All patients underwent septorhinoplasty with the open technique and in all cases an alar extention graft was bilaterally grafted. Thanks to the use of the LCEG the distance between the alar rim and the long axis of the nostril was reduced on average by 2.7 mm (range, 2.1 to 3.8 mm), indicating an objective efficacy of the procedure (Figs. 2-5). No complications were observed except for one complaint of a small palpable cartilaginous step-off on the alar margin. In 7 cases, the correction was incomplete due to the presence of cutaneous scars which caused a partial recurrence of the alar retraction. On the basis of a VAS rating scale, 32 (68%) of 47 patients said they were very satisfied with the outcome, 9 (19%) were satisfied and 6 (12%) were not very satisfied.


For the rhinoplasty surgeon, the alar retraction, both unilateral and bilateral, represents a challenge that is difficult to manage, especially when it is the outcome of excessive and aggressive surgical surgery at the level of the lower lateral cartilage structures and adjacent soft tissues. Treatment is simpler in primary cases or when there is no evidence of a very strong deformity. In the diagnostic phase, it is appropriate to have an evaluation in the lateral view following Gunter 2, but this information should also be coupled with evaluation in the frontal view 3.

In our experience, we observed that in iatrogenic cases the deformity is basically correlated to a pre-existing alar retraction at the first surgery that remained unnoticed because it was minor. This is especially true if associated with malpositioning of the lateral crura that wasn’t corrected by surgery, and which is usually the stigma of overly aggressive treatments with abundant resection and interruption of the alar cartilage. Other elements that can contribute to alar retraction are the integrity of cartilage and the manipulation of alar soft tissues, especially when the skin is thin.

As part of possible correction treatments for alar retraction, it is possible to state that the surgical strategy to be adopted is closely linked to the entity of the deficiency to be corrected. For example, mild and medium-sized alterations can be resolved with an alar rim graft. This is a graft that can be easily inserted at the level of the alar contour, with both closed and open approaches.

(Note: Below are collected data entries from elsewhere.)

(* ===== verification/Sessions.v ===== *)
(** * Sessions
    (silent/src/session/middleware.rs, silent/src/session/session_ext.rs)

    Sessions and their store are the [async_session] crate's, here a
    parameter.  The middleware finds or creates the session of a request, puts
    it into the extensions of request and response, and hands its id to the
    client in a cookie when the client did not bring one that loads. *)

From S2P Require Import Prelude Str Platform Ext State Error PathParam Body Message Next Cookies.

Class SessionCrate (P : Platform) := {
  Session : Type;
  (** [Session::new] and [default] draw an id and a cookie value. *)
  session_new : M World Session;
  (** The clone has the session's data but not its cookie value. *)
  session_clone : Session → Session;
  (** [Session::get], the value still serialised. *)
  session_get : Session → string → option Json;
  #[global] session_slot :: ExtSlot P Session;
  (** [SessionStore]. *)
  store_session : Session → M World (result (option string) string);
  load_session : string → M World (result (option Session) string);
}.

Section sessions.
Context {P : Platform} {C : CookieCrate P} {S : SessionCrate P}.
(** The cookie of [Cookie::build] with the two hours and [secure] set. *)
Context (build : string → string → Cookie).

Definition session_cookie_name : string := "silent-web-session".
Definition session_cookie (value : string) : Cookie := build session_cookie_name value.

(** [store_session(Session::new()).await?.ok_or_else(...)?] *)
Definition create_session : M World (SilentResult string) :=
  session_new ≫= λ s, store_session s ≫= λ r,
  mret (match r with
        | Err e => Err (AnyhowError e)
        | Ok None => Err (business_error INTERNAL_SERVER_ERROR "failed to create session")
        | Ok (Some value) => Ok value
        end).

(** The value of the client's cookie, or of a new session; and whether the
    client had one. *)
Definition session_value (cookies : CookieJar) : M World (SilentResult (string * bool)) :=
  match jar_get cookies session_cookie_name with
  | Some cookie => mret (Ok (cookie_value cookie, true))
  | None => value <-? create_session ;; mret (Ok (value, false))
  end.

(** The session, its cookie value, and whether the client has that value. *)
Definition session_for (value : string) (had : bool)
  : M World (SilentResult (Session * string * bool)) :=
  load_session value ≫= λ r,
  match r with
  | Ok (Some session) => mret (Ok (session, value, had))
  | _ =>
      value <-? create_session ;;
      load_session value ≫= λ r,
      mret (match r with
            | Err e => Err (AnyhowError e)
            | Ok None => Err (business_error INTERNAL_SERVER_ERROR "failed to load session")
            | Ok (Some session) => Ok (session, value, false)
            end)
  end.

(** The session of a request. *)
Definition find_session (cookies : CookieJar) : M World (SilentResult (Session * string * bool)) :=
  v <-? session_value cookies ;;
  session_for (fst v) (snd v).

(** What happens to the handler's answer. *)
Definition session_answer (session : Session) (cookies : CookieJar) (res : Response) : Response :=
  let res := match ext_get (T := Session) (r_extensions res) with
             | None => set_res_extensions res (ext_insert (r_extensions res) session)
             | Some _ => res
             end in
  match ext_get (T := CookieJar) (r_extensions res) with
  | None => set_res_extensions res (ext_insert (r_extensions res) cookies)
  | Some cookie_jar =>
      set_res_extensions res
        (ext_insert (r_extensions res) (foldl jar_add cookies (jar_iter cookie_jar)))
  end.

(** The read lock on the store is held to the end. *)
Definition SessionMiddleware_handle : MiddleWare := λ req next,
  let cookies := req_cookies req in
  x <-? find_session cookies ;;
  let '(session, value, had) := x in
  let req := set_extensions req (ext_insert (extensions req) (session_clone session)) in
  let cookies := if had : bool then cookies else jar_add cookies (session_cookie value) in
  res <-? next req ;;
  mret (Ok (session_answer (session_clone session) cookies res)).

(** [SessionExt]: a missing session is answered by a new one, which
    [sessions_mut] also keeps. *)
Definition req_sessions (r : Request) : M World Session :=
  match ext_get (T := Session) (extensions r) with
  | Some s => mret (session_clone s)
  | None => session_new
  end.
Definition res_sessions (r : Response) : M World Session :=
  match ext_get (T := Session) (r_extensions r) with
  | Some s => mret (session_clone s)
  | None => session_new
  end.
Definition req_sessions_mut (r : Request) : M World (Session * Request) :=
  match ext_get (T := Session) (extensions r) with
  | Some s => mret (s, r)
  | None => session_new ≫= λ s, mret (s, set_extensions r (ext_insert (extensions r) s))
  end.
Definition res_sessions_mut (r : Response) : M World (Session * Response) :=
  match ext_get (T := Session) (r_extensions r) with
  | Some s => mret (s, r)
  | None => session_new ≫= λ s, mret (s, set_res_extensions r (ext_insert (r_extensions r) s))
  end.
Definition req_session {V} (de : Json → option V) (r : Request) (name : string) : M World (option V) :=
  req_sessions r ≫= λ s, mret (session_get s name ≫= de).
Definition res_session {V} (de : Json → option V) (r : Response) (name : string) : M World (option V) :=
  res_sessions r ≫= λ s, mret (session_get s name ≫= de).

(** ** Lemmas *)

Context {CL : CookieLaws C} {SL : ExtSlotLaws session_slot}.
Context {Apart : ExtApart jar_slot session_slot} {Apart' : ExtApart session_slot jar_slot}.

Lemma session_run req next w s value had w2 :
  find_session (req_cookies req) w = (Ret (Ok (s, value, had)), w2) →
  SessionMiddleware_handle req next w =
    match next (set_extensions req (ext_insert (extensions req) (session_clone s))) w2 with
    | (Ret (Ok res), w3) =>
        (Ret (Ok (session_answer (session_clone s)
           (if had : bool then req_cookies req
            else jar_add (req_cookies req) (session_cookie value)) res)), w3)
    | (Ret (Err e), w3) => (Ret (Err e), w3)
    | (Panic, w3) => (Panic, w3)
    end.
Proof.
  intros H. unfold SessionMiddleware_handle, M_try. rewrite (M_bind_run _ _ _ _ _ H).
  unfold mbind, M_bind. by destruct (next _ _) as [[[res|e]|] w3].
Qed.

Lemma cookie_run req next w jar :
  header_cookies BAD_REQUEST (headers req) = Ok jar →
  CookieMiddleware_handle req next w =
    match next (set_extensions req (ext_insert (extensions req) jar)) w with
    | (Ret (Ok res), w1) => (Ret (Ok (cookie_answer jar res)), w1)
    | (Ret (Err e), w1) => (Ret (Err e), w1)
    | (Panic, w1) => (Panic, w1)
    end.
Proof.
  intros H. unfold CookieMiddleware_handle. rewrite H. unfold M_try, mbind, M_bind.
  by destruct (next _ _) as [[[res|e]|] w1].
Qed.

Lemma session_answer_jar s cookies res :
  ext_get (T := CookieJar) (r_extensions res) = None →
  ext_get (T := CookieJar) (r_extensions (session_answer s cookies res)) = Some cookies.
Proof.
  intros Hj. unfold session_answer.
  destruct (ext_get (T := Session) (r_extensions res)); cbn [r_extensions set_res_extensions];
    [|rewrite ext_apart_insert]; rewrite Hj; apply ext_get_insert.
Qed.

Lemma session_answer_session s cookies res :
  ext_get (T := Session) (r_extensions (session_answer s cookies res)) =
    Some (default s (ext_get (r_extensions res))).
Proof.
  unfold session_answer.
  destruct (ext_get (T := Session) (r_extensions res)) as [x|] eqn:E;
    destruct (ext_get (T := CookieJar) _); cbn [r_extensions set_res_extensions];
    rewrite ext_apart_insert; try done; apply ext_get_insert.
Qed.

(** Where a session comes from: from the client's cookie, or new. *)
Lemma find_session_ok jar w s value had w2 :
  find_session jar w = (Ret (Ok (s, value, had)), w2) →
  if had : bool
  then (∃ c, jar_get jar session_cookie_name = Some c ∧ cookie_value c = value) ∧
       load_session value w = (Ret (Ok (Some s)), w2)
  else ∃ w0 w1, create_session w0 = (Ret (Ok value), w1) ∧
       load_session value w1 = (Ret (Ok (Some s)), w2).
Proof.
  assert (∀ v h w0, session_for v h w0 = (Ret (Ok (s, value, had)), w2) →
    (load_session v w0 = (Ret (Ok (Some s)), w2) ∧ value = v ∧ had = h) ∨
    (had = false ∧ ∃ wa wb, create_session wa = (Ret (Ok value), wb) ∧
       load_session value wb = (Ret (Ok (Some s)), w2))) as Hfor.
  { intros v h w0. unfold session_for, M_try, mbind, M_bind, mret, M_ret.
    destruct (load_session v w0) as [[[[x|]|e]|] wa];
      [by intros [= -> -> -> ->]; left| | |done];
      (destruct (create_session wa) as [[[v'|e']|] wb] eqn:Hc; [|done|done];
       destruct (load_session v' wb) as [[[[x|]|e']|] wc] eqn:Hl; try done;
       intros [= -> -> <- ->]; right; eauto). }
  unfold find_session, session_value, M_try.
  destruct (jar_get jar session_cookie_name) as [c|].
  - rewrite M_bind_ret_l. cbn [fst snd]. intros H. destruct (Hfor _ _ _ H) as [(Hl & -> & ->)|(-> & Hx)];
      [|exact Hx]. split; [by exists c|done].
  - unfold mbind at 1, M_bind at 1. unfold mbind at 1, M_bind at 1.
    destruct (create_session w) as [[[v|e]|] w1] eqn:Hc; [|done|done].
    cbn. intros H. destruct (Hfor _ _ _ H) as [(Hl & -> & ->)|(-> & Hx)]; [|exact Hx].
    exists w, w1. done.
Qed.

(** *** Reference: which session a request gets *)

(** A new session, stored and loaded. *)
Definition fresh_session : M World (SilentResult (Session * string * bool)) := λ w,
  match create_session w with
  | (Ret (Ok value), w1) =>
      match load_session value w1 with
      | (Ret (Ok (Some s)), w2) => (Ret (Ok (s, value, false)), w2)
      | (Ret (Ok None), w2) =>
          (Ret (Err (business_error INTERNAL_SERVER_ERROR "failed to load session")), w2)
      | (Ret (Err e), w2) => (Ret (Err (AnyhowError e)), w2)
      | (Panic, w2) => (Panic, w2)
      end
  | (Ret (Err e), w1) => (Ret (Err e), w1)
  | (Panic, w1) => (Panic, w1)
  end.

(** The session a cookie value stands for: loaded, or a fresh one. *)
Definition loaded_or_fresh (value : string) (had : bool) : M World (SilentResult (Session * string * bool)) := λ w,
  match load_session value w with
  | (Ret (Ok (Some s)), w1) => (Ret (Ok (s, value, had)), w1)
  | (Ret _, w1) => fresh_session w1
  | (Panic, w1) => (Panic, w1)
  end.

Lemma session_for_spec value had w : session_for value had w = loaded_or_fresh value had w.
Proof.
  unfold session_for, loaded_or_fresh, fresh_session, M_try, mbind, M_bind, mret, M_ret.
  destruct (load_session value w) as [[[[s|]|e]|] w1]; try done;
    (destruct (create_session w1) as [[[v|e']|] w2]; [|done|done]);
    by destruct (load_session v w2) as [[[[s|]|e'']|] w3].
Qed.

Lemma find_session_cookie jar c w :
  jar_get jar session_cookie_name = Some c →
  find_session jar w = loaded_or_fresh (cookie_value c) true w.
Proof.
  intros H. unfold find_session, session_value, M_try. rewrite H, M_bind_ret_l. apply session_for_spec.
Qed.

Lemma find_session_none jar w :
  jar_get jar session_cookie_name = None →
  find_session jar w =
    match create_session w with
    | (Ret (Ok value), w1) => loaded_or_fresh value false w1
    | (Ret (Err e), w1) => (Ret (Err e), w1)
    | (Panic, w1) => (Panic, w1)
    end.
Proof.
  intros H. unfold find_session, session_value. rewrite H. unfold M_try at 1 2, mbind at 1 2, M_bind at 1 2.
  destruct (create_session w) as [[[v|e]|] w1]; [|done|done]. apply session_for_spec.
Qed.

(** The request's own cookies are no changes. *)
Lemma parse_cookies_delta cookies : jar_delta (parse_cookies cookies) = [].
Proof.
  unfold parse_cookies. assert (jar_delta jar_new = []) as H0 by apply jar_delta_new.
  revert H0. generalize jar_new. induction (map trim (split_char ";" cookies)) as [|x l IH];
    intros j Hj; cbn; [done|]. apply IH.
  destruct (cookie_parse_encoded x); [by rewrite jar_delta_original|done].
Qed.

Lemma header_cookies_delta code h jar : header_cookies code h = Ok jar → jar_delta jar = [].
Proof.
  unfold header_cookies. destruct (hm_get h "cookie") as [v|]; [|intros [= <-]; apply jar_delta_new].
  destruct (header_to_str v); [|done]. intros [= <-]. apply parse_cookies_delta.
Qed.

Lemma jar_delta_foldl l j c :
  jar_delta j = [] → (∀ d, d ∈ l ↔ d = c) →
  ∀ d, d ∈ jar_delta (foldl jar_add j l) ↔ d = c.
Proof.
  intros Hj Hl. assert (∀ l, l ≠ [] → (∀ d, d ∈ l → d = c) →
    ∀ d, d ∈ jar_delta (foldl jar_add j l) ↔ d = c) as H.
  { clear l Hl. intros l. induction l as [|x l IH] using rev_ind; intros Hne Hl d; [done|].
    rewrite foldl_app. cbn [foldl]. rewrite jar_delta_add.
    assert (x = c) as -> by (apply Hl; set_solver). destruct (decide (l = [])) as [->|Hnl].
    - cbn. rewrite Hj, elem_of_nil. tauto.
    - rewrite IH by (try done; intros; apply Hl; set_solver). naive_solver. }
  apply H; [|intros; by apply Hl]. intros ->. by apply (not_elem_of_nil c), Hl.
Qed.

End sessions.

(** ** On the demonstration platform: the store is the list of its ids *)

Section examples.
Let Jar : Type := list (string * string) * list (string * string).
#[local] Instance DemoP : Platform := DemoTwo Jar string (list string).
#[local] Instance DemoC : CookieCrate DemoP := DemoCookies DemoP slot1.
#[local] Instance DemoS : SessionCrate DemoP := {|
  Session := string;
  session_new := λ w, (Ret ("s" +:+ show_Z (Z.of_nat (length w))), w);
  session_clone s := s;
  session_get _ _ := None;
  session_slot := slot2;
  store_session s := λ w, (Ret (Ok (Some s)), s :: w);
  load_session v := λ w, (Ret (Ok (if bool_decide (v ∈ w) then Some v else None)), w);
|}.
Let build : string → string → Cookie := λ n v, (n, v).
Let ask (hs : list (string * string)) : Request :=
  Request_from_parts (mkParts GET (mkUri "/" None) HTTP_11 hs (None, None)) ReqEmpty.
(** Answers with the session it finds. *)
Let next : Handler := λ req w, (Ret (Ok (text (default "none" (ext_get (T := Session) (extensions req))))), w).
Let visit (hs : list (string * string)) (w : list string) :=
  CookieMiddleware_handle (ask hs) (λ r, SessionMiddleware_handle build r next) w.

End examples.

The technique includes positioning of a strip of cartilage, which is usually a septal one, into a pocket harvested from the alar rim where there is no cartilage tissue. The success of this procedure depends on soft tissues and degree of extension of the alar rim 5.

In cases where the defect appears to be more complex and considerably evident, retraction and pinching are related to excessive rotation of the tip, which results from inaccurate resection and excessive medialisation of the alar cartilage.

This condition can be effectively solved using an alar spreader graft, but the graft must include complete detachment with release of tissues at the level of the scroll area in order to be able to slide down the positioning of the lateral crura. This graft, which is placed and fixed between the septum-upper lateral cartilage junction in the most caudal portion and the cephalic border of the alar rim, must always provide for wide detachment of the tip’s support structures, especially between the lateral cartilages, so as to obtain a more caudal positioning of the alar rim.

Sutures must be well positioned to prevent extension of the nose and a hanging columella due to excessive sliding downwards resulting from detachment and tissue release. This is useful when correcting moderate and severe alar retraction with a rotated and pinched tip, but a visible bulbous evidence on the supratip area may remain.

The lateral crural strut graft proposed by Gunter in 1997 6 represents a possible resolution to alar retraction associated with malpositioning because it allows to place the entire base of the nostril and the alar rim in a more caudal position. The lateral crural strut graft is inserted below the alar margin and the lateral crus, which is totally detached up to the level of the piriform aperture. In case of isolated and localised alar retraction, this procedure is not recommended due to prolonged oedema and possible and unpredictable reconstructive outcomes on the alar rim.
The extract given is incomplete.